How Clinton’s enemies aid her cause

In the business of low political blows, gun rights advocate Wayne LaPierre reminds us of Hillary Clinton’s best not-so-secret weapon: her amazing ability to drive her rivals and critics nuts.

“I have to tell ya,” the National Rifle Association’s executive vice president and CEO said to thundering applause at their annual meeting, “eight years of one demographically symbolic president is enough.”

Oh? Well, at least no one can say he was playing the race card or gender card. He was playing the “demographically symbolic” card, leaving it up to his audience to figure out what’s so bad about being “demographically symbolic” anyway.

One wonders, for example, what Sen. Marco Rubio thinks about that. The Florida Republican threw his own hat in the ring for president last week with a speech loaded with demographic symbolism — and significance.

Staged at Miami’s Freedom Tower, a richly symbolic landmark for Cuban refugees from Fidel Castro’s Cuba — many of whom were processed at this “Ellis Island of the South” — Rubio spoke movingly about his own Cuban immigrant parents and a major theme of his political career: restoring the American dream.

The examples of his father, a bartender, and his mother, a maid, symbolized his message on income inequality, which has risen as a driving issue for both parties in this early stage of the presidential race.
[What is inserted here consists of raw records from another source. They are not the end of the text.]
(* ===== verification/DirCacheSteps.v ===== *)
(** * The directory cache: every step keeps the invariant

    Each operation of [DirCache] is taken through the invariant of [DirCacheFacts], and
    the theorems about the readers of a cache that is used concurrently follow. *)
From Stdlib Require Import ZArith Lia.
From stdpp Require Import base list gmap strings numbers functions.
From S2P Require Import Prelude GoLib LruCache BlobCache DirCache DirCacheFacts.
#[local] Open Scope Z_scope.

Section steps.
Context {L : Type} `{!LRU L, !LRULaws L}.
Implicit Types (c : Cache L nat) (rs : gmap nat (string * reader * bytes))
  (ws : gmap nat (string * writer * bytes)) (ts : gmap nat (task * phase))
  (H : list (string * bytes)) (y : sys (L := L)) (s : state (L := L)).

(** ** New references *)
Lemma dones_snoc c c' d h h0 : dones c' = dones c ++ [(h0, false)] →
  dones c !! d = Some (h, false) → d ≠ length (dones c) ∧ dones c' !! d = Some (h, false).
Proof. intros -> Hd. pose proof (lookup_lt_Some _ _ _ Hd). rewrite lookup_app_l by done. split; [lia|done]. Qed.

Lemma buf_add_done own dn c c' E bs pl rs ws ts H h o :
  BufInv own dn c E bs pl rs ws ts H → (∀ h, kv c' h = kv c h) →
  dones c' = dones c ++ [(h, false)] →
  BufInv own (<[length (dones c) := o]> dn) c' E bs pl rs ws ts H.
Proof.
  intros [Hl Hp Hn Hw He Hr Ht] Hkv Hd. split; try done.
  - intros h' k b. rewrite Hkv. apply He.
  - intros i k b n d x Hi. destruct (Hr _ _ _ _ _ _ Hi) as (h' & buf & Hd' & ? & ? & ?).
    destruct (dones_snoc _ _ _ _ _ Hd Hd') as [? ?]. exists h', buf.
    rewrite Hkv, fn_lookup_insert_ne by done. auto.
  - intros j t ph Hj. destruct (Ht _ _ _ Hj) as (h' & Hd' & ? & ?).
    destruct (dones_snoc _ _ _ _ _ Hd Hd') as [? ?]. exists h'.
    rewrite Hkv, fn_lookup_insert_ne by done. auto.
Qed.
(** Retries.  A span is asked for at most [maxSpanVerificationFailureRetries + 1]
    times; the first answer that verifies is returned without further requests, and when
    none does the call fails with [ErrIncorrectSpanDigest] after exactly that many. *)
Theorem fetch_retries busy i m :
  0 ≤ i ≤ n → sc i < ec i → sm_inv (zi:=zi) (comp:=comp) (uncomp:=uncomp) (n:=n)
    (su:=su) (sc:=sc) (ec:=ec) busy m →
  sr_limit (sm_r m) = zlen comp → (∀ k, zlen (answers k) = ec i - sc i) →
  let tries := Z.to_nat (maxSpanVerificationFailureRetries m + 1) in
  fetchSpanWithRetries i m =
    match first_good i (sr_r (sm_r m)) tries with
    | Some k => (Ok (answers k), after_reads (S k) m)
    | None => (Err (Wrap "expected digest differs" ErrIncorrectSpanDigest),
               after_reads (sr_r (sm_r m) + tries) m)
    end.
Proof.
  intros Hi Hne Hinv Hlim Hsz tries. destruct (smi_spans _ _ Hinv i Hi) as (s & Hs & Hok).
  destruct Hok as (_ & Hsc & Hec & _). pose proof (smi_retries _ _ Hinv).
  destruct (zl_comp (ZinfoLaws:=HL) i Hi) as [Hb1 Hb2]. destruct Hf as [Hf1 _].
  unfold fetchSpanWithRetries, st_bind, get_span, st_lift, st_get. rewrite Hs, Hsc, Hec.
  rewrite (int64_id (ec i - sc i)) by (unfold in_int64; lia). unfold make_slice.
  destruct (Z.ltb_spec (ec i - sc i) 0); [lia|].
  rewrite (int64_id (_ + 1)) by (unfold in_int64; lia). fold tries.
  rewrite fetch_loop_scripted; try done.
  - destruct (first_good _ _ _); [done|]. rewrite decide_False by lia. done.
  - apply Hinv.
  - by apply (smi_digests _ _ Hinv).
  - lia.
Qed.
End retries.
And, in ways that reminded me of then-Illinois Sen. Barack Obama’s rise eight years ago, Rubio turned his comparative youth and inexperience into an asset against Clinton, who declared her own candidacy a day earlier.

“Yesterday, a leader from yesterday began a campaign for president by promising to take us back to yesterday,” he said. “But yesterday is over, and we are never going back.”

He delivered that message so movingly that one almost could forget that on major issues such as Obamacare, climate change and President Obama’s executive actions on immigration and Cuba, he favors what many reformers would call steps backwards to the yesterday before Obama took office.

But as a fresh face, a rising talent and a conservative who aims to reinvent government while many of his fellow Republicans want only to shrink it, Rubio stands out as a significant, not just symbolic candidate. Like Obama, he beat long odds to win his 2010 election and seems energized by the tough challenge he faces now.

With that in mind, Clinton must feel a sense of deja vu about Rubio’s rapid rise. If her best ally is the tendency of her opponents to overreact in attacking her, which makes her look more sympathetic to others, her worst enemy could be overconfidence.

Instead, she displayed excessive caution in the breathtakingly bland Internet video with which she announced her candidacy. A full minute and a half of happy racially, ethnically, martially, age and gender-diverse Americans embarking on new ventures (planting a garden, starting retirement, applying for a new job, keeping the dog out of the trash, etc.) preceded Clinton announcing her new venture, which is her campaign for president.

If anything, this launch of her campaign suffers from looking too pre-packaged. As a gauzy example of everything voters complain about in the age of slick, expensive advertising, it could make even Don Draper of AMC’s “Mad Men” wince.

But it’s early. Everyone knows the former first lady, for all her accomplishments as a senator, secretary of state and advocate for various causes, lacks her husband’s seemingly effortless ability to connect with audiences, big and small. Her strategy appears to be one of avoiding overexposure in these early stages while she works small crowds in Iowa and elsewhere from her van nicknamed “Scooby Doo.” Welcome the new cuddly Hillary, coming to a coffee shop near you.

Meanwhile, as her path to the Democratic nomination appears to be even more devoid of strong opponents than it was in 2008, she can keep her speeches brief while Republicans make her and President Obama the invisible opponents in the room.

In other words, she can run a general election campaign, reaching out to moderate swing voters, while her Republican rivals battle each other for the opportunity run against her. For now she has a right to be confident, but she’d best not let it go to her head.

Clarence Page is a columnist for the Chicago Tribune.